As the marine environment changes before his eyes, DeVant’e Dawson — a coral postdoctoral researcher from Stanford University’s Hopkins Marine Station — is preoccupied with how to reach partners outside the realm of science to prepare for the climate crisis.

Last year, Dawson was one of 12 graduate students selected as the first recipients of the new Climate Security Fellowship, a joint initiative of Stanford Doerr School of Sustainability and Monterey’s Naval Postgraduate School.

The fellowship program is designed to build professional ties between climate change experts and military personnel. After last year’s successful pilot with Dawson’s class, a new group of fellows started this fall.

“I saw this fellowship as an opportunity to see how I could communicate science within this discussion of climate security,” Dawson said. “For climate change, an interdisciplinary approach is going to be the best way to handle the issues that come along.”

Dawson, who has no military affiliation, worked alongside fellows with a range of expertise, including mid-career Navy and Marine Corps officers, a recent Naval Academy graduate and Stanford students specializing in electrical engineering, interdisciplinary ecology and sustainable design and construction.

The graduate students teamed up to author several research papers on themes of their choosing based on their expertise. Topics included preparation for sea level rise and flooding at the Key West Naval Air Station, tropical cyclone disaster response and the U.S. role in food and water security in Southeast Asia. The fellows presented their findings to the NPS Climate and Security Network.

Both the Stanford Doerr School of Sustainability and NPS deemed the fellowship enriching for their students, effectively cross-pollinating knowledge and building relationships. This year’s cohort began the fellowship in October and includes 20 graduate students from the founding institutions and two newly participating schools, the Naval War College and George Washington University. Several other fellows from last year are forming a senior fellows program.

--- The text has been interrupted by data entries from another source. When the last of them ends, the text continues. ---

Lemma run_fork_loop r : forall (n k c : nat) t s, sees k c t s ->
  exists s', run (fork_loop r (Z.of_nat n)) s (Some (Z.of_nat (n + c `min` r))) s' /\
    sees (k + c `min` r) (c - c `min` r) (t ++ announce (S c `min` r - (5 - n))) s'.
Proof.
  induction r as [|r IH]; intros n k c t s E.
  - exists s. rewrite !Nat.min_0_r, !Nat.add_0_r, Nat.sub_0_r. split; [apply run_mret|]. simpl. unfold announce. simpl. by rewrite app_nil_r.
  - destruct (run_announce n k c t s E) as (s1 & R1 & E1 & E2 & E3). destruct c as [|c].
    + destruct (fork_full s1 E2) as (s2 & Ea & F1 & F2 & F3). exists s2. simpl. rewrite !Nat.add_0_r. split.
      * eapply run_bind; [exact R1|]. eapply run_bind; [by apply run_sys|apply run_mret].
      * unfold sees. rewrite F1, F2, F3, E1, E3. done.
    + destruct (fork_ok s1 c E2) as (pid & s2 & Ea & Hp & F1 & F2 & F3).
      destruct (IH (S n) (S k) c (t ++ announce (1 - (5 - n))) s2) as (s3 & R3 & E4).
      { unfold sees. by rewrite F1, F2, F3, E1, E3. }
      exists s3. rewrite <- app_assoc, <- announce_add in E4. split.
      * eapply run_bind; [exact R1|]. eapply run_bind; [by apply run_sys|].
        rewrite (proj2 (Z.ltb_ge pid 0)), (proj2 (Z.eqb_neq pid 0)) by lia.
        replace (Z.of_nat n + 1) with (Z.of_nat (S n)) by lia. replace (n + S c `min` S r)%nat with (S n + c `min` r)%nat by lia. exact R3.
      * replace (k + S c `min` S r)%nat with (S k + c `min` r)%nat by lia. replace (S c - S c `min` S r)%nat with (c - c `min` r)%nat by lia.
        replace (S (S c) `min` S r - (5 - n))%nat with (1 - (5 - n) + (S c `min` r - (5 - S n)))%nat by lia. exact E4.
Qed.

Lemma run_reap_loop n : forall k c t s, sees (n + k) c t s -> exists s', run (reap_loop n) s (Some tt) s' /\ sees k (c + n) t s'.
Proof.
  induction n as [|n IH]; intros k c t s E; [exists s; rewrite Nat.add_0_r; split; [apply run_mret|done]|].
  destruct E as (E1 & E2 & E3). destruct (wait_ok s (n + k) E1) as (pid & s1 & Ea & Hp & F1 & F2 & F3).
  destruct (IH k (S c) t s1) as (s2 & R2 & E4); [unfold sees; by rewrite F1, F2, F3, E2, E3|].
  exists s2. split; [|by rewrite Nat.add_succ_r]. eapply run_bind; [by apply run_sys|]. by rewrite (proj2 (Z.ltb_ge pid 0)) by lia.
Qed.
Definition writetest1_read (fd : Z) (s : Z * list Z) : prog (Z * list Z + list Z) :=
  let '(n, buf) := s in
  i ← sys (Read fd 512);
  let buf := into buf i.2 in
  if i.1 =? 0 then
    _ ← when (n =? MAXFILE - 1) (_ ← printf 1 "read only %d blocks from big" [ANum n]; exit);
    mret (inr buf)
  else
  _ ← when (negb (i.1 =? 512)) (fail "read failed %d" [ANum i.1]);
  _ ← when (negb (s32 (rd32 buf 0) =? n)) (fail "read content of block %d is %d" [ANum n; ANum (s32 (rd32 buf 0))]);
  mret (inl (n + 1, buf)).

Definition writetest1 (buf : list Z) : prog (list Z) :=
  _ ← line "big files test" [];
  fd ← sys (Open (chars "big") RDWR_CREATE);
  _ ← fail_if (fd <? 0) "error: creat big failed!";
  buf ← writetest1_write (Z.to_nat MAXFILE) fd 0 buf;
  _ ← sys (Close fd);
  fd ← sys (Open (chars "big") O_RDONLY);
  _ ← fail_if (fd <? 0) "error: open big failed!";
  buf ← ITree.iter (writetest1_read fd) (0, buf);
  _ ← sys (Close fd);
  r ← sys (Unlink (chars "big"));
  _ ← fail_if (r <? 0) "unlink big failed";
  _ ← line "big files ok" [];
  mret buf.

Definition createtest : prog unit :=
  _ ← line "many creates, followed by unlink test" [];
  _ ← each (fun i => fd ← sys (Open [97; digit i] RDWR_CREATE); _ ← sys (Close fd); mret tt) (upto 52);
  _ ← each (fun i => _ ← sys (Unlink [97; digit i]); mret tt) (upto 52);
  line "many creates, followed by unlink; ok" [].

Definition dirtest : prog unit :=
  _ ← line "mkdir test" [];
  r ← sys (Mkdir (chars "dir0"));
  _ ← fail_if (r <? 0) "mkdir failed";
  r ← sys (Chdir (chars "dir0"));
  _ ← fail_if (r <? 0) "chdir dir0 failed";
  r ← sys (Chdir (chars ".."));
  _ ← fail_if (r <? 0) "chdir .. failed";
  r ← sys (Unlink (chars "dir0"));
  _ ← fail_if (r <? 0) "unlink dir0 failed";
  line "mkdir test" [].

Definition echoargv : list (list Z) := [chars "echo"; chars "ALL"; chars "TESTS"; chars "PASSED"].

Definition exectest : prog unit :=
  _ ← line "exec test" [];
  r ← sys (Exec (chars "echo") echoargv);
  fail_if (r <? 0) "exec echo failed".

(** ** simple fork and pipe read/write *)

(** The numbers [seq], [seq + 1], ... as bytes. *)
Definition counting (seq n : Z) : list Z := (fun i => u8 (seq + Z.of_nat i)) <$> List.seq 0 (Z.to_nat n).

Fixpoint pipe1_child (rounds : nat) (fd seq : Z) : prog unit :=
  match rounds with
  | O => mret tt
  | S rounds =>
      w ← sys (Write fd (counting seq 1033));
      _ ← fail_if (negb (w =? 1033)) "pipe1 oops 1";
      pipe1_child rounds fd (seq + 1033)
  end.

(** A round of the reader, with [seq], [cc], [total] and [buf]; no total is its [return]. *)
Definition pipe1_round (fd : Z) (s : Z * Z * Z * list Z) : prog (Z * Z * Z * list Z + option Z * list Z) :=
  let '(seq, cc, total, buf) := s in
  r ← sys (Read fd cc);
  let n := r.1 in let buf := into buf r.2 in
  if n <=? 0 then mret (inr (Some total, buf)) else
  if negb (bool_decide (take (Z.to_nat n) buf = counting seq n)) then
    _ ← line "pipe1 oops 2" []; mret (inr (None, buf))
  else
  let cc := cc * 2 in
  mret (inl (seq + n, (if SIZEOF_BUF <? cc then SIZEOF_BUF else cc), total + n, buf)).

Definition pipe1 (buf : list Z) : prog (list Z) :=
  p ← sys Pipe;
  _ ← fail_if (negb (p.1 =? 0)) "pipe() failed";
  let '(fd0, fd1) := p.2 in
  pid ← sys Fork;
  if pid =? 0 then
    _ ← sys (Close fd0);
    _ ← pipe1_child 5 fd1 0;
    exit
  else if 0 <? pid then
    _ ← sys (Close fd1);
    r ← ITree.iter (pipe1_round fd0) (0, 1, 0, buf);
    match r with
    | (None, buf) => mret buf
    | (Some total, buf) =>
        _ ← when (negb (total =? 5 * 1033)) (fail "pipe1 oops 3 total %d" [ANum total]);
        _ ← sys (Close fd0);
        _ ← sys Wait;
        _ ← line "pipe1 ok" [];
        mret buf
    end
  else fail "fork() failed" [].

Mark McVay, the liaison for the Stanford Doerr School of Sustainability with the Defense Department, coordinates the fellowship for Stanford. A fitting position, as he graduated from the Naval Academy and Stanford. Ultimately, he said, the Doerr School wants to encourage students to envision how to bring climate resilience ideas to scale.

“The great thing about this fellowship is that we get a Stanford Ph.D. working on ice caps melting talking with a Navy lieutenant who has spent her whole career on ships — they wouldn’t normally be talking,” McVay said. “To me, the essence of why we have this program is to get these students together to talk about impacts of climate change and share, from their different backgrounds, how they might address it.”

The fellowship reflects the Defense Department’s renewed focus on climate. The DOD mobilized to prioritize climate change in response to President Joe Biden’s 2021 executive order, “Tackling the Climate Crisis at Home and Abroad.” In 2022, NPS and the Doerr School of Sustainability — launched earlier that same year — signed an educational partnership agreement, leading to the founding of the new Climate Security Fellowship, among other initiatives.Kristen Fletcher co-founded the Climate Security Network in 2021 in response to the executive order and leads the fellowship for NPS.

“Whether it has been a Democratic administration or a Republican administration, the DOD has been on record that climate change is a national security threat,” Fletcher said. “We really wanted to start building a network of young and mid-level professionals and within the Stanford community who can reach out to each other and count on each other. No one individual is going to solve these problems.”